By Kheireddine Boulghoudan Analyst at Infomineo
Morocco offers multiple types of destinations for tourists. First, it has almost 3000km of coastline which makes it a top destination for seaside activities; second, it is rich of history and offers cultural activities with entire cities being classified as world heritage sites by UNESCO; also, mountains and desert offer unique experience for people who come for discovery and adventure.
Economically, tourism represents a key segment in the Moroccan economy; in fact, it represents the third leading sector after agriculture and industry. In 2013, the sector contributed by USD17.2bn to the Moroccan economy representing 18.7% of the total GDP and investments reached USD3.2bn representing 11.2% of total investments. The World Travel & Tourism Council (WTTC) expects the sector to grow by 5.6% per year from 2014 to 2024 and investments to increase by 5.4% per year (on average) for the coming 10 years1.
In a country where total unemployment is reaching the two digits, tourism represents a good opportunity for young unemployed (20%). In 2013, the sector directly supported 814,000 direct and 1,798,000 indirect jobs and total employment is expected to grow by 2.4% (on average) per year during 2014-2024 period.
Despite the terrorist attack that hit Casablanca in 2003, and Jamaa El Fnaa’ -the most touristic space- in 2011, Morocco has always been considered stable compared to countries of the region. Recently, tourism has enjoyed particular growth following the uprisings that took place in competing economies such as Egypt and Tunisia. Thus, after years of flat growth, Morocco reported a 7.2 percent increase in arrivals since 2012. The enforcement and creation of a special security apparatus have played a significant role in preventing other terrorist threats. In fact, the World Bank ranks Morocco first in North Africa and above average in the MENA region on ‘political stability and absence of terrorism’ indicator.

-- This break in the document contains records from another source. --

(** X11: a successful wrap keeps the text: the lines of [wrap_lines], with
    their spaces taken out, hold the characters of the normalised text in
    the same order, none lost and none added, whether or not words were
    broken; there is at least one line, and no line is empty. *)
Theorem wrap_lines_keeps_text `{M : PdfMetrics} (text font_name : str) (size : Z)
    (max_width : Q) (max_lines : Z) (allow_word_break : bool) (lines : list str) :
  wrap_lines text font_name size max_width max_lines allow_word_break = Return (Some lines) →
  concat (letters <$> lines) = letters (normalize_ws text) ∧
  lines ≠ [] ∧ Forall (λ line, line ≠ []) lines.
Proof.
  unfold wrap_lines. destruct (nonempty (normalize_ws text)) eqn:Hne; simpl; [|done].
  intros H. pose proof (normalize_ws_words text Hne) as Hws.
  assert (concat (letters <$> lines) = letters (normalize_ws text)) as Hcontent.
  { apply wrap_loop_content in H; [|done|done].
    rewrite H. unfold content. rewrite drop_0. simpl. apply concat_split_space. }
  split; [done|]. split.
  - intros ->. simpl in Hcontent. symmetry in Hcontent.
    by apply normalize_ws_letters in Hcontent.
  - eapply wrap_loop_no_empty_line; [| |exact H]; [|done].
    eapply Forall_impl; [exact Hws|]. by intros w [? _].
Qed.

Lemma wrap_lines_keeps_text_witness :
  concat (letters <$> [lit "iiiiii iii"; lit "W i"]) = letters (normalize_ws (lit "iiiiii iiiW i")) ∧
  [lit "iiiiii iii"; lit "W i"] ≠ [] ∧
  Forall (λ line, line ≠ []) [lit "iiiiii iii"; lit "W i"].
Proof.
  apply (@wrap_lines_keeps_text demo_metrics (lit "iiiiii iiiW i") [] 2 20 2 true).
  by vm_compute.
Defined.

(** X12: without character breaks a successful wrap only replaces spaces by
    line ends: the lines of [wrap_lines], joined by single spaces, are the
    normalised text. *)
Theorem wrap_lines_joins_back `{M : PdfMetrics} (text font_name : str) (size : Z)
    (max_width : Q) (max_lines : Z) (lines : list str) :
  wrap_lines text font_name size max_width max_lines false = Return (Some lines) →
  join_space lines = normalize_ws text.
Proof.
  unfold wrap_lines. destruct (nonempty (normalize_ws text)) eqn:Hne; simpl; [|done].
  intros H. pose proof (normalize_ws_words text Hne) as Hws.
  apply wrap_loop_greedy in H. rewrite drop_0 in H. symmetry in H.
  apply greedy_join in H; [|done|done]. rewrite H. simpl.
  apply join_split_space.
Qed.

Along with stability, Morocco offers modern infrastructure. For years, the country has been investing significantly on structural projects. Today, the country is linked by 1800km of highway, has 15 international airports, offers advanced telecom services (129% mobile penetration) and hosts one of the biggest ports on the Mediterranean and Africa region; such big projects have attracted foreign investors into Morocco.
In 2014, tourism represented 14.7% of total Foreign Direct Investments (FDIs) counting for MAD4.8bn in which more than 50% of investments originated from France, UAE, Saudi Arabia, USA and Kuwait. For instance, the French company “Accor Group” injected more than MAD3.5 billion investment on hotels from 2002 to 2012 and has expected to invest another MAD1.2 billion during 2012-2015 period. On regulation side, the country offers incentives for investors like total tax exemptions for the first five years of touristic projects.
Morocco has seen significant growth in its air traffic links since it signed the open skies agreement with the EU in 2006. The deal has resulted in a substantial influx of low cost flights to the country, which subsequently boosted the tourism sector. In 2013, Europe’s largest low cost company Ryanair added new aircraft in Moroccan airports and plans to grow its operations to 60 routes and eight airports delivering up to 2.5 million passengers a year to the country. Jetairfly, Easyjet among other low cost companies have also expanded their Moroccan network since 20137.
The Moroccan government has implemented two strategic plans “Vision 2010 and 2020” to boost the sector in the last decade. Vision 2020 plans to double the size of the sector to reach 20 million visitors and make from Morocco one of the top destinations worldwide. The focus is to increase the total capacity of the sector by 200,000 beds, target tourists from new and emerging markets, and create 470,000 new jobs in the sector by 20209. Moreover, the Ministry of Tourism launched in 2001 another ambitious plan called Plan Azur. This later aimed to create six seaside resorts with a total capacity of 100,000 beds; yet, after thirteen years of Plan Azur, only three seaside resorts were inaugurated with a capacity of 5,000 beds.
Despite all the efforts made by the Moroccan government through big investments and promotion of the sector worldwide to make from tourism a main source of revenue, the delay of several projects could be explained by the terrorist threats in the region and the financial crisis in the Eurozone. Therefore, the future of tourism remains very sensitive to external factors especially that the recent events in neighboring countries keeps tourists skeptical from visiting the North Africa region.